Sábado. Durante la tarde, la temperatura llega a los veinticuatro grados. A la noche, salgo desabrigado y me resfrío de una forma atroz. Moco, dolor de cabeza, la imposibilidad de respirar por la nariz, dolores musculares. Así, no puedo leer ni mucho menos escribir.

Domingo. Duermo muy mal. Tomo algunos fármacos, ibuprofeno, loratadina, un paracetamol compuesto que se llama Tabcin. Del teléfono, en la cama, leo un artículo de Gianera sobre la Memoria romana de Fogwill. Me agendo la compra del libro. Pero no sé si voy a poder salir, tan mal me siento. (Aunque hoy siento que podría leer.)

Lunes. Vuelvo a escuchar los preludios y las fugas de Shostakovitch. Leo, al pasar, de un pdf de Internet, Cómo leer y por qué de Harold Bloom. Hay algo demasiado afirmativo, demasiado positivo que le otorga Bloom a la lectura. Todo el tiempo parece decir que leer es edificante, más allá de todo matiz.

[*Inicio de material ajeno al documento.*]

(** Creating flows. A closed session refuses with its error; an ID that is
    taken is refused and what is registered stays; otherwise the new flow is
    registered, open and empty for sending. Closing a send flow, also when its
    streams fail to close, frees the ID: it can be taken again. *)
Theorem NewSendFlow_behaviour (c : sconfig C) (id : Z) (Hc : sreachable c) (Hid : varint_ok id) :
  let s := sc_sess c in
  ∃ res s', NewSendFlow id s = Ret (res, s') ∧ sess_inv s' ∧
    match s_closedErr s, smap.get id (s_sendFlows s) with
    | Some e, _ => res = inr (ESession e) ∧ s' = s
    | None, Some r0 => res = inr errDuplicateFlowID ∧ smap.get id (s_sendFlows s') = Some r0
    | None, None => ∃ r f, res = inl r ∧ s_sfs s' !! r = Some f ∧ sf_id f = id ∧
        sf_closedErr f = None ∧ sf_streams f = [] ∧ smap.get id (s_sendFlows s') = Some r ∧
        ∃ err s1, closeSendFlow r s' = Ret (err, s1) ∧ smap.get id (s_sendFlows s1) = None ∧
          ∃ r2 s2, NewSendFlow id s1 = Ret (inl r2, s2)
    end.
Proof.
  intros s. apply sreachable_inv in Hc. pose proof (ci_sess _ Hc) as Hinv. fold s in Hinv.
  destruct (NewSendFlow_spec id s Hinv Hid) as (res & s' & Hrun & Hinv' & Hcase).
  exists res, s'. split; [done|]. split; [done|].
  destruct (s_closedErr s) as [e|] eqn:He; [done|].
  destruct (smap.get id (s_sendFlows s)) as [r0|] eqn:Hg.
  { destruct Hcase as [-> ->]. by rewrite Hg. }
  destruct Hcase as (r & f & -> & Hfs & -> & Hfid & Hfo & Hfst & Hm).
  assert (s_sfs s' !! length (s_sfs s) = Some f) as Hr by (by rewrite Hfs, lookup_app_r, Nat.sub_diag).
  exists (length (s_sfs s)), f. split_and!; try done.
  { rewrite Hm, smap.get_set. by rewrite decide_True. }
  destruct Hinv' as [Ht' Hst']. destruct (closeSendFlow_spec _ f s' Ht' Hr) as (errs & c' & Hclose & _).
  destruct (closeSendFlow_inv (length (s_sfs s)) s') as (err1 & s1 & Hclose' & Hinv1 & _);
    [by split|by eapply lookup_lt_Some|].
  rewrite Hclose in Hclose'. injection Hclose' as <- Hs1. eexists _, s1. rewrite Hclose, Hs1.
  assert (smap.get id (s_sendFlows s1) = None) as Hfree.
  { rewrite <- Hs1. simpl. rewrite smap.get_delete, decide_True by done. done. }
  split_and!; [done..|]. destruct (NewSendFlow_spec id s1 Hinv1 Hid) as (res2 & s2 & -> & _ & Hcase2).
  assert (s_closedErr s1 = None) as He1.
  { rewrite <- Hs1. simpl. apply NewSendFlow_keeps in Hrun as ->. done. }
  rewrite He1, Hfree in Hcase2. destruct Hcase2 as (r2 & _ & -> & _). eauto.
Qed.
Lemma newQlogger_logs tr config : is_Some (newQlogger tr config) ↔
  ∃ t, (qlogTrace config = Some t ∨ qlogTrace config = None ∧ tr = Some (Some t)) ∧
       SupportsSchemas t EventSchema = true.
Proof.
  unfold newQlogger. set (trace := match qlogTrace config with Some t => Some t | None => _ end).
  assert (∀ t, trace = Some t ↔ qlogTrace config = Some t ∨ qlogTrace config = None ∧ tr = Some (Some t)) as Ht.
  { intros t. unfold trace. destruct (qlogTrace config), tr as [[]|]; naive_solver. }
  setoid_rewrite <- Ht. clear Ht. destruct trace as [t|]; [destruct (SupportsSchemas t EventSchema) eqn:E|];
    (split; [intros [x Hx]|intros (t' & Ht & Hs)]); try done; [by exists t|congruence].
Qed.

(** C32: making a session. [NewSession] and [NewSessionWithAppHandledConn] accept
    exactly a connection with options that are all valid, and otherwise return an
    error that says which: for a nil connection its own, else one that wraps
    [errInvalidOption]. An accepted session is open and well formed; its receive loop
    for streams runs, that for datagrams if they are accepted; and events are logged
    exactly if the trace of the options, or else that of the connection, has the
    schema of RoQ. *)
Theorem NewSession_wellformed (conn : option C) (tr : option (option Trace)) (acc : bool)
    (opts : list (option Option)) (vs : list bool) (Hopts : Forall2 option_arg opts vs)
    (Hconn : ∀ c0 : C, conn = Some c0 → conn_closes (calls c0) = []) :
  match NewSession conn tr acc opts with
  | inl (s, loops) => ∃ config, is_Some conn ∧ forallb id vs = true ∧
      newSessionConfig opts = inl config ∧ NewSessionWithAppHandledConn conn tr acc opts = inl s ∧
      sess_inv s ∧ Session_isClosed s = None ∧
      sreachable (mkConfigS s loops [] 0 []) ∧ xreachable (xinit s loops) ∧
      LoopUniStreams ∈ loops ∧ (LoopDatagrams ∈ loops ↔ acc = true) ∧
      (is_Some (s_qlog s) ↔ ∃ t, (qlogTrace config = Some t ∨ qlogTrace config = None ∧ tr = Some (Some t)) ∧
                                 SupportsSchemas t EventSchema = true)
  | inr err => NewSessionWithAppHandledConn conn tr acc opts = inr err ∧
      (conn = None ∧ err = errNilConnection ∨
       is_Some conn ∧ forallb id vs = false ∧ errors_Is err errInvalidOption = true)
  end.
Proof.
  unfold NewSession, NewSessionWithAppHandledConn. destruct conn as [c|]; [|by auto].
  pose proof (applyOptions_spec opts vs defaultConfig Hopts defaultConfig_ok) as Hspec.
  fold (newSessionConfig opts) in Hspec. destruct (forallb id vs).
  2:{ destruct Hspec as (msg & ->). split; [done|]. by right. }
  destruct Hspec as (config & -> & Hok). exists config.
  split_and!; try done; [by apply newSession_inv; auto|..].
  - exists c, tr, acc, config, (start (newSession c tr acc config)).
    split_and!; [done|auto|by right|apply rtc_refl].
  - exists c, tr, acc, config, (start (newSession c tr acc config)).
    split_and!; [done|auto|by right|apply rtc_refl].
  - unfold start. apply elem_of_app. right. by apply list_elem_of_singleton.
  - unfold start. simpl. destruct acc; simpl; rewrite ?elem_of_cons, ?elem_of_nil; naive_solver.
  - simpl. apply newQlogger_logs.
Qed.
End properties.

(** ** Witnesses, and what the properties leave out *)

Section witnesses.
Import RFC9000.
#[local] Existing Instance lifo_pool.
#[local] Existing Instance ascending_order.

Definition srun (ls : list slabel) (c : sconfig stubConn) : option (sconfig stubConn) :=
  foldl (λ mc l, c ← mc; match sexec l c with Some (Ret c') => Some c' | _ => None end) (Some c) ls.

Lemma srun_None ls : foldl (λ mc l, c ← mc;
  match sexec l c with Some (Ret c') => Some c' | _ => None end) None ls = None :> option (sconfig stubConn).
Proof. by induction ls. Qed.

Edificante y suficiente. Desde ya, leer para Bloom es leer a los genios del canon desde ya. Contagia ese entusiasmo, pero no estoy tan de acuerdo. Hay algo oscuro en en el acto de la lectura, algo diletante, algo hasta siniestro, oneroso, gratuito, banal, arrogante, un rasgo que fue referido por el Quijote, por Madame Bovary y por el mismo Shakespeare. El resfrío de a poco comienza a ceder, aunque me queda un malestar, un cansancio, un mareo que hace que detenga la reproducción, y la música siga sonando en mi cabeza.

Martes. Saqué turno por Internet para ir a ver al oftalmólogo. Elegí una doctora que me quedaba cerca. Dra. Sin Moon Young. Calculé la hora, me subí al auto y manejé hasta el barrio de los comercios de la calle Avellaneda. Di vueltas. Tenía puesta la calefacción. No había lugar para estacionar. Vi pasar dos judíos ortodoxos. Al final paré en un estacionamiento. Entonces me di cuenta de que estaban en la parte del barrio que es coreana. Toqué timbre en un edificio de la década del 80. Los timbres tenían detalles en coreano. Pasé. Una recepcionista coreana tomó mis datos. La doctora Sin Moon Young me hizo esperar unos quince minutos. En la sala de espera había ilustraciones de ojo occidentales y orientales, ojos redondos y ojos rasgados. La doctora me recibió con formalidad, era de estatura baja y hablaba en perfecto dialecto porteño. “Tiene los ojos un poco irritados” me dijo. “Estoy muy resfriado” le respondí. Probamos algunos lentes, me hizo leer números y letras. Verificó la presión de mis ojos. Era la correcta. Y en menos de diez minutos tenía mi receta. Dejé el edificio y volví al auto. El oculista trabaja mirando los ojos de los otros, mirando como miran los otros, como leen. Hay algo ahí.

Miércoles. No leo nada. No hago nada. Escribo, a veces, en la cama. Descanso. Pero este descanso, ¿no es una de las formas de la infelicidad?

Jueves. Pasé por la casa de Robles. Casi ni me bajé del auto. Fueron apenas cinco minutos. Hablamos del libro sobre Dick y Lacan. Le dije que el psicoanálisis era la verdadera ciencia total a la que había aspirado el marxismo. “No nos quedó nada más” respondió él. Vuelvo a casa. Escucho el Winterreise, por Baremboin y Quasthoff.

Viernes. Leo sobre Viktor Ullman y sobre Peter Kien. Planifico un artículo sobre ellos, un artículo sobre cada uno de ellos, una biografía mezclada con apreciaciones críticas, un breve libro, una investigación, una adaptación, y luego vuelvo a YouTube a escuchar, una vez más, Der Kaiser von Atlantis, oder Die Tod-Verweigerung. Tiene momentos admirables.